- [Task brief] For the material that follows, state how many lines contain the word "bool", and add nothing.

------------------------------------------------------------------------

(* ===== verification/System.v ===== *)
(** * System: the server as an interleaving of its goroutines

    [main] (src/unnamed/part_001, lines 20-100) loads the configuration,
    creates the buffer manager, the throttler and the topic manager,
    serves HTTP until a signal, then calls [server.Shutdown],
    [topicManager.ShutDown] and [bufferManager.Stop].  The state of the
    whole process is a record: the shared store of subscribers, the
    topic manager (with the buffer manager and throttler it shares with
    the handlers), the catch-up goroutines started by [Topic.Subscribe]
    that have not run yet, the subscribe handlers blocked on their
    subscriber's context, the clock, the phase of [main], and whether a
    goroutine has panicked (which ends the process).

    [sys_step] interleaves the goroutines, each of the following being
    one atomic step: a publish request, the first half of a
    subscribe request, a catch-up goroutine, one iteration of a
    delivery loop, a client disconnect, the second half of a subscribe
    handler, a tick of [monitoLoop], a recalculation of the buffer
    manager, a throttle timer, the clock, and the shutdown sequence of
    [main].  This is coarser than Go: a publish request holds no lock
    across [ShouldThrottle], [getOrCreateTopic] and the fan-out, so other
    goroutines may run in between.  The theorems of this file are
    invariants of the states between operations (the commit points of
    the specification), which the coarser steps reach; the race that
    the finer interleaving of concurrent [ShouldThrottle] calls allows
    is shown on the throttler's own run ([Throttler.step]).
    [tenant_ok] restricts the tenants requests may carry (the theorems
    take the colon-free ones).

    The server's [Shutdown] stops new requests but does not wait for the
    hijacked WebSocket connections, whose handlers go on running. *)

From S2P Require Import Prelude Config Message RecentCache GoRuntime Subscriber BufferManager Throttler Topic TopicManager Handlers.

Module System.

Notation SubC := (Subscriber.t * Subscriber.LoopState)%type.

(** Where [main] is: serving, after [server.Shutdown], after
    [topicManager.ShutDown], returned (the process has exited). *)
Inductive phase : Type := Serving | ServerClosed | ManagerShutDown | Exited.

#[global] Instance phase_eq_dec : EqDecision phase.
Proof. solve_decision. Defined.

Record sys : Type := mk {
  store : gmap positive SubC;
  tm : TopicManager.t;
  catchups : list (string * positive);
  waiting : list (string * string * string * positive);
  clock : Z;
  stage : phase;
  crashed : option string
}.

Definition set_store (S : sys) (h : gmap positive SubC) : sys :=
  mk h S.(tm) S.(catchups) S.(waiting) S.(clock) S.(stage) S.(crashed).

Definition set_tm (S : sys) (t : TopicManager.t) : sys :=
  mk S.(store) t S.(catchups) S.(waiting) S.(clock) S.(stage) S.(crashed).

Definition crash (S : sys) (why : string) : sys :=
  mk S.(store) S.(tm) S.(catchups) S.(waiting) S.(clock) S.(stage) (Some why).

(** [main] up to [ListenAndServe], with the environment [e], at clock
    [t0]. *)
Definition main_init (e : Config.env) (t0 : Z) : sys :=
  let config := Config.LoadConfig e in
  let bufferManager := BufferManager.NewAdaptiveBufferManager config.(Config.MaxMemory) in
  let adaptiveThrottler := Throttler.NewAdaptiveThrottler Throttler.DefaultConfig t0 in
  mk ∅ (TopicManager.NewTopicManager bufferManager adaptiveThrottler) [] [] t0 Serving None.

(** What a finished first half of a subscribe handler leaves running:
    its catch-up goroutine and the blocked handler. *)
Definition started_catchup (res : SubscribeHandler.result) : list (string * positive) :=
  match res with
  | SubscribeHandler.Subscribed tenant topic _ r => [(TopicManager.makeTopicKey tenant topic, r)]
  | _ => []
  end.

Definition started_wait (res : SubscribeHandler.result) : list (string * string * string * positive) :=
  match res with
  | SubscribeHandler.Subscribed tenant topic id r => [(tenant, topic, id, r)]
  | _ => []
  end.

Definition set_throttler (t : TopicManager.t) (th : Throttler.t) : TopicManager.t :=
  TopicManager.mk t.(TopicManager.bufferManager) th t.(TopicManager.topics) t.(TopicManager.shutDownClosed).

Section Steps.
Variable format_time : Z -> string.
Variable tenant_ok : string -> bool.
Definition searchParams_get (params : list (string * string)) (name : string)
  : option string :=
  match find (fun p => String.eqb (fst p) name) params with
  | Some (_, v) => Some v
  | None => None
  end.

(** [window.location.search] of a page address: "?" followed by the query
    (up to the fragment), or "" when the query is empty. *)
Fixpoint upto_hash (s : string) : string :=
  match s with
  | EmptyString => EmptyString
  | String c rest => if Ascii.eqb c "#" then EmptyString else String c (upto_hash rest)
  end.

Fixpoint after_question (s : string) : option string :=
  match s with
  | EmptyString => None
  | String c rest => if Ascii.eqb c "?" then Some rest else after_question rest
  end.

Definition location_search (href : string) : string :=
  match after_question (upto_hash href) with
  | Some q => if String.eqb q "" then "" else "?" ++ q
  | None => ""
  end.

(** Every character of [s] satisfies [p]. *)
Fixpoint string_forall (p : ascii -> bool) (s : string) : bool :=
  match s with
  | EmptyString => true
  | String c rest => p c && string_forall p rest
  end.

Definition not_char (d : ascii) (c : ascii) : bool := negb (Ascii.eqb c d).

(** The characters that the form decoding, the query split and the
    address split treat specially. *)
Definition query_safe (c : ascii) : bool :=
  not_char "+" c && not_char "&" c && not_char "#" c && not_char "?" c.

(** A small URL parser used to run the model on concrete addresses:
    the scheme up to the first ':' and, for "scheme://authority", the
    host of the authority (without user info and port). *)
Fixpoint take_until (stop : ascii -> bool) (s : string) : string * string :=
  match s with
  | EmptyString => (EmptyString, EmptyString)
  | String c rest =>
      if stop c then (EmptyString, s)
      else let (a, b) := take_until stop rest in (String c a, b)
  end.

Fixpoint after_at (s : string) : option string :=
  match s with
  | EmptyString => None
  | String c rest => if Ascii.eqb c "@" then Some rest else after_at rest
  end.

Definition host_of_authority (auth : string) : string :=
  let h := match after_at auth with Some h => h | None => auth end in
  fst (take_until (fun c => Ascii.eqb c ":") h).

Definition simple_URL_parse (s : string) : option URL :=
  let (scheme, rest) := take_until (fun c => Ascii.eqb c ":") s in
  match rest with
  | String _ body =>
      if String.eqb scheme "" then None
      else
        let host :=
          match body with
          | String "/" (String "/" auth) =>
              host_of_authority
                (fst (take_until (fun c => Ascii.eqb c "/" || Ascii.eqb c "?"
                                           || Ascii.eqb c "#") auth))
          | _ => EmptyString
          end in
        Some {| protocol := scheme ++ ":"; hostname := host |}
  | EmptyString => None
  end.

(* ================================================================== *)
(** ** Storage *)

(** One entry of the "distractingTabs" list. *)
Record TabInfo := { info_url : string; info_title : option string }.

(** The keys of [chrome.storage.sync] ([None]: key absent). *)
Record SyncStore := {
  distractingDomains : option (list string);
  distractingTabs : option (list TabInfo)
}.

(** [chrome.storage.session]: "unlocked_<domain>" keys; the code only
    ever stores [true]. *)
Abbreviation SessionStore := (gmap string bool).

Definition sessionKey (domain : string) : string := "unlocked_" ++ domain.

(** [Array.prototype.includes] on strings. *)
Definition includes (l : list string) (x : string) : bool :=
  existsb (fun y => String.eqb y x) l.

(** A JavaScript string is truthy when it is present and non-empty. *)
Definition truthy_string (s : option string) : option string :=
  match s with
  | Some u => if String.eqb u "" then None else Some u
  | None => None
  end.

(* ------------------------------------------------------------------ *)
(** *** Browser state and the async error/state monad *)

Record Tab := {
  tab_id : nat;
  windowId : nat;
  url : option string;
  title : option string
}.

Record TabGroup := {
  group_id : nat;
  group_title : string;
  group_color : string;
  group_window : nat
}.

(** The browser's tab groups: the open tabs, the open tabs whose window
    does not support tab groups (popup and app windows, where
    [chrome.tabs.group] fails), the groups, which group each tab belongs
    to, and the id the next new group receives. *)
Record BrowserState := {
  open_tabs : list nat;
  grouping_blocked : list nat;
  tab_groups : list TabGroup;
  group_of : list (nat * nat);
  next_group_id : nat
}.

Record World := { browser : BrowserState; sync : SyncStore }.

(** The group a tab belongs to ([tab.groupId]; [None]: ungrouped). *)
Definition groupOf (b : BrowserState) (tid : nat) : option nat :=
  match find (fun p => Nat.eqb (fst p) tid) (group_of b) with
  | Some (_, gid) => Some gid
  | None => None
  end.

------------------------------------------------------------------------

- [Response] 7